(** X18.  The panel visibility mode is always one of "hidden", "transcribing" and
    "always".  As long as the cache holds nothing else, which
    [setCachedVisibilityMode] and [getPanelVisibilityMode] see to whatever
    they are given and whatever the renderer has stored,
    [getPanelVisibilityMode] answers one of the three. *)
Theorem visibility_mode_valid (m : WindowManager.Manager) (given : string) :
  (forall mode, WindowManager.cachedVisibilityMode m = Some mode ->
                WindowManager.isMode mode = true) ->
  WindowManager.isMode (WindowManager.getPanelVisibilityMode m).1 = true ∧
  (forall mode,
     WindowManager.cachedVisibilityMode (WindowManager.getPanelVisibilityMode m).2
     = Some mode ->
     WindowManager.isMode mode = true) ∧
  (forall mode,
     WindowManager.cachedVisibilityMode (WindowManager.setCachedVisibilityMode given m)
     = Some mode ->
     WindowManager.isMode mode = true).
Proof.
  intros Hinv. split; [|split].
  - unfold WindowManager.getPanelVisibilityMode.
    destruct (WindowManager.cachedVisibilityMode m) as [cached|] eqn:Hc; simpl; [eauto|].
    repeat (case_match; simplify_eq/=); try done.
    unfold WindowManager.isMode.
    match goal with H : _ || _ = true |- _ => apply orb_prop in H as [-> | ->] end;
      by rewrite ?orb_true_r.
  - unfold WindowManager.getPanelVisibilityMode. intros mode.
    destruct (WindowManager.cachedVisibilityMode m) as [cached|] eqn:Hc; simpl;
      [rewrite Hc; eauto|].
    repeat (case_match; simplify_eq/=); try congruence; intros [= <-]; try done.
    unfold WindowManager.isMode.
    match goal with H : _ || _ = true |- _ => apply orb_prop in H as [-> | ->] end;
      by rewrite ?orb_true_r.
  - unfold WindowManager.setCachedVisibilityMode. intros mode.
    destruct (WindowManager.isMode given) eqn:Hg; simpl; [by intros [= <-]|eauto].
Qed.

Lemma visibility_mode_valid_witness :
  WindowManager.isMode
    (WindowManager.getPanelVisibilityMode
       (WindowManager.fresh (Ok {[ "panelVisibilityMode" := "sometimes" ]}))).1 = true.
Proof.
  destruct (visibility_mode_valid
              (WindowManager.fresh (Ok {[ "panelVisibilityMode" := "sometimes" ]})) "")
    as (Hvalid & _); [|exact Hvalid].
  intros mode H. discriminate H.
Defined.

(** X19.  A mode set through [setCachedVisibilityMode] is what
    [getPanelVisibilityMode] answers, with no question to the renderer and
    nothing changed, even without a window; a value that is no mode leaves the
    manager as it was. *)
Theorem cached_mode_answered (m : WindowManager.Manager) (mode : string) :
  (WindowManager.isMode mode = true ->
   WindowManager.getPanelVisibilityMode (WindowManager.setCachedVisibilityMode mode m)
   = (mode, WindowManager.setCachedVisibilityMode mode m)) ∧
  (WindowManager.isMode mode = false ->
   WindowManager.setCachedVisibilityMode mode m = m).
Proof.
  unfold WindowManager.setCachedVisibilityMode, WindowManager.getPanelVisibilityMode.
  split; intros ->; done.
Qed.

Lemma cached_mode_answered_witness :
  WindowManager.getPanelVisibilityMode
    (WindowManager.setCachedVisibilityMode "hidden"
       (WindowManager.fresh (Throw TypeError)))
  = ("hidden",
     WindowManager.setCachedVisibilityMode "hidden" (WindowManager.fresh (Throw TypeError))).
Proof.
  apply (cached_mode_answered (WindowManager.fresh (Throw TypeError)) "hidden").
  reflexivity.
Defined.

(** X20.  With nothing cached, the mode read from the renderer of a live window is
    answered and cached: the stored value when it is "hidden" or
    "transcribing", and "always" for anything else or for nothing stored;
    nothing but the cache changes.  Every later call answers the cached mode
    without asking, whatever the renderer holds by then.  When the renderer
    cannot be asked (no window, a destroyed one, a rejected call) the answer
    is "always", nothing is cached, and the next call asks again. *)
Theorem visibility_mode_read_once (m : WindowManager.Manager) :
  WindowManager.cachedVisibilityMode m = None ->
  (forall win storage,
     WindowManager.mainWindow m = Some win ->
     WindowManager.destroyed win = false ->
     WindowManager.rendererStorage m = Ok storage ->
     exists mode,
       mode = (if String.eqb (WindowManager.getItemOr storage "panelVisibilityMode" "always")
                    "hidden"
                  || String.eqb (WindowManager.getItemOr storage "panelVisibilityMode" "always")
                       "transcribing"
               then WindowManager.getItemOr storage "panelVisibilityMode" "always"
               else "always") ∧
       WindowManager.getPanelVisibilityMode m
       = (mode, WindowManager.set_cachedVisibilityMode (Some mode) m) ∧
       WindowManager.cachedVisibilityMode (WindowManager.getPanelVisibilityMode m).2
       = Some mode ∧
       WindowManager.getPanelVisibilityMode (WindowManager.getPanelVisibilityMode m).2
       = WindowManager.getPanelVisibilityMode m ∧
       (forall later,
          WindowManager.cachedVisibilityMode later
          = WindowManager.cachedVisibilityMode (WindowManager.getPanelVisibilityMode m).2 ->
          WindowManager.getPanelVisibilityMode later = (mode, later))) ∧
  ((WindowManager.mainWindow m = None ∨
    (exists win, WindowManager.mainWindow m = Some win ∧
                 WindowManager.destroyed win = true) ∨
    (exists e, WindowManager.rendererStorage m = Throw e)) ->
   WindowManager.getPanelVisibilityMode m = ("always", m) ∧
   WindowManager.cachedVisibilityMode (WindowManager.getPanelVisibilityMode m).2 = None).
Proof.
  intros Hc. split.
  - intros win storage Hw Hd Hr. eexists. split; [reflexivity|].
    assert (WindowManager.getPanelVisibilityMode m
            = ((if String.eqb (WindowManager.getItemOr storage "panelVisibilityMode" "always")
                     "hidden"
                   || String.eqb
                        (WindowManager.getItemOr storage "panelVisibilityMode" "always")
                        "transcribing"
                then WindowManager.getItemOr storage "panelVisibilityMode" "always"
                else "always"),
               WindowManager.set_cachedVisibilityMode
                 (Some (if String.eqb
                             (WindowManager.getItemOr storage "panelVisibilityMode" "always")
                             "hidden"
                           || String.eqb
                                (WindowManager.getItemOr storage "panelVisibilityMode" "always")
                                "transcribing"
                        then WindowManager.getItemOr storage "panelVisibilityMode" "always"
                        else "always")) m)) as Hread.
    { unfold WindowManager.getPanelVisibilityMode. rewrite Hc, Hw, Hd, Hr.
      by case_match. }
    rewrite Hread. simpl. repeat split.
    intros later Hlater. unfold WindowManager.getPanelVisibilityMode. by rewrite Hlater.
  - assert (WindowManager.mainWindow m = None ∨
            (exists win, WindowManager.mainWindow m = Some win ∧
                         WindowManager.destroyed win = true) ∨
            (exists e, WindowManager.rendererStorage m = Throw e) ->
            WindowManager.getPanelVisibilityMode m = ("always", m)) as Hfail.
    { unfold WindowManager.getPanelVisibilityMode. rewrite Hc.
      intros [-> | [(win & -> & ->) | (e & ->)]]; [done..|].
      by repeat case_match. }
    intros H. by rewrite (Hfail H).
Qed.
++++++++++
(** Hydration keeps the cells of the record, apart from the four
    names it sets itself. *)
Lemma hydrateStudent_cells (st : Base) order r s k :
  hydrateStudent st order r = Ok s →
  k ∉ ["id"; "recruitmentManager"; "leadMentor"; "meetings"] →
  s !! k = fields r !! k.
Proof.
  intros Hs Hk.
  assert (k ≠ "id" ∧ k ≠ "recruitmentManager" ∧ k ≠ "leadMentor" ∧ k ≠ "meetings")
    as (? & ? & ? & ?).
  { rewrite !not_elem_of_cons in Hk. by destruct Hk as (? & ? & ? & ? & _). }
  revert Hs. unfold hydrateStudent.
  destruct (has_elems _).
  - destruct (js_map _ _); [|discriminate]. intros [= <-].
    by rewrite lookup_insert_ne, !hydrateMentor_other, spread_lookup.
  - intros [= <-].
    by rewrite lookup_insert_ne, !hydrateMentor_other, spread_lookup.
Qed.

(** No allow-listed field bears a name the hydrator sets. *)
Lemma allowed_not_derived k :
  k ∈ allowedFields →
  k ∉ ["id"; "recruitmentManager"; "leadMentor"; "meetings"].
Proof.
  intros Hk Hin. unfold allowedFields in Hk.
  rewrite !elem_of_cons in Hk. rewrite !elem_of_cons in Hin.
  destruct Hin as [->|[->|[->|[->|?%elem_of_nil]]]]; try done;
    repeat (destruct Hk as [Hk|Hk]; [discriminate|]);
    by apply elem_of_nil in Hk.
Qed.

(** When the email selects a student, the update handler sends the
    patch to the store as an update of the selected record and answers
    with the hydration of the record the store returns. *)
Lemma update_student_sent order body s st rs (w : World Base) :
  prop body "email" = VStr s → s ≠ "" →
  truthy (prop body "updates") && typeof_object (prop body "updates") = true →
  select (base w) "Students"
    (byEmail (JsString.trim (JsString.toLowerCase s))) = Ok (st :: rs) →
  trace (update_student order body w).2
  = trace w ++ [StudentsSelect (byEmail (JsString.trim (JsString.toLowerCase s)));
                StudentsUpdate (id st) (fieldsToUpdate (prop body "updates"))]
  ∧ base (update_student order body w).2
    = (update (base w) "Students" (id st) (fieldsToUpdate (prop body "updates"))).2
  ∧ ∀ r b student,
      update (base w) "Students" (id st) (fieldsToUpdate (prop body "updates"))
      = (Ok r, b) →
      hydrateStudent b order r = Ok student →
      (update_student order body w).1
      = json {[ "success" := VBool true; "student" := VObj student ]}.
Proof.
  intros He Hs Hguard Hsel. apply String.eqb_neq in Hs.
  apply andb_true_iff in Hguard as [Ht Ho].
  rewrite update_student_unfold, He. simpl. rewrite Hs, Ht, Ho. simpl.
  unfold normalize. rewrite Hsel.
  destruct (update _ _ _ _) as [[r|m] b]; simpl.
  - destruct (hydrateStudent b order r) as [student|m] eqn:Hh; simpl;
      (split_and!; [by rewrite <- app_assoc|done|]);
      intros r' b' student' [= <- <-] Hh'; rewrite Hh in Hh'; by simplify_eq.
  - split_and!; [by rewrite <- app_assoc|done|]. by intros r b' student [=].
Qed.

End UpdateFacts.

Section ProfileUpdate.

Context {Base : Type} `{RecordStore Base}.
++++++++++
_Exercise:_
Look for the word "stored" in every line of the listing and copy the lines that have it.

_Expected answer:_
    they are given and whatever the renderer has stored,
    answered and cached: the stored value when it is "hidden" or
    "transcribing", and "always" for anything else or for nothing stored;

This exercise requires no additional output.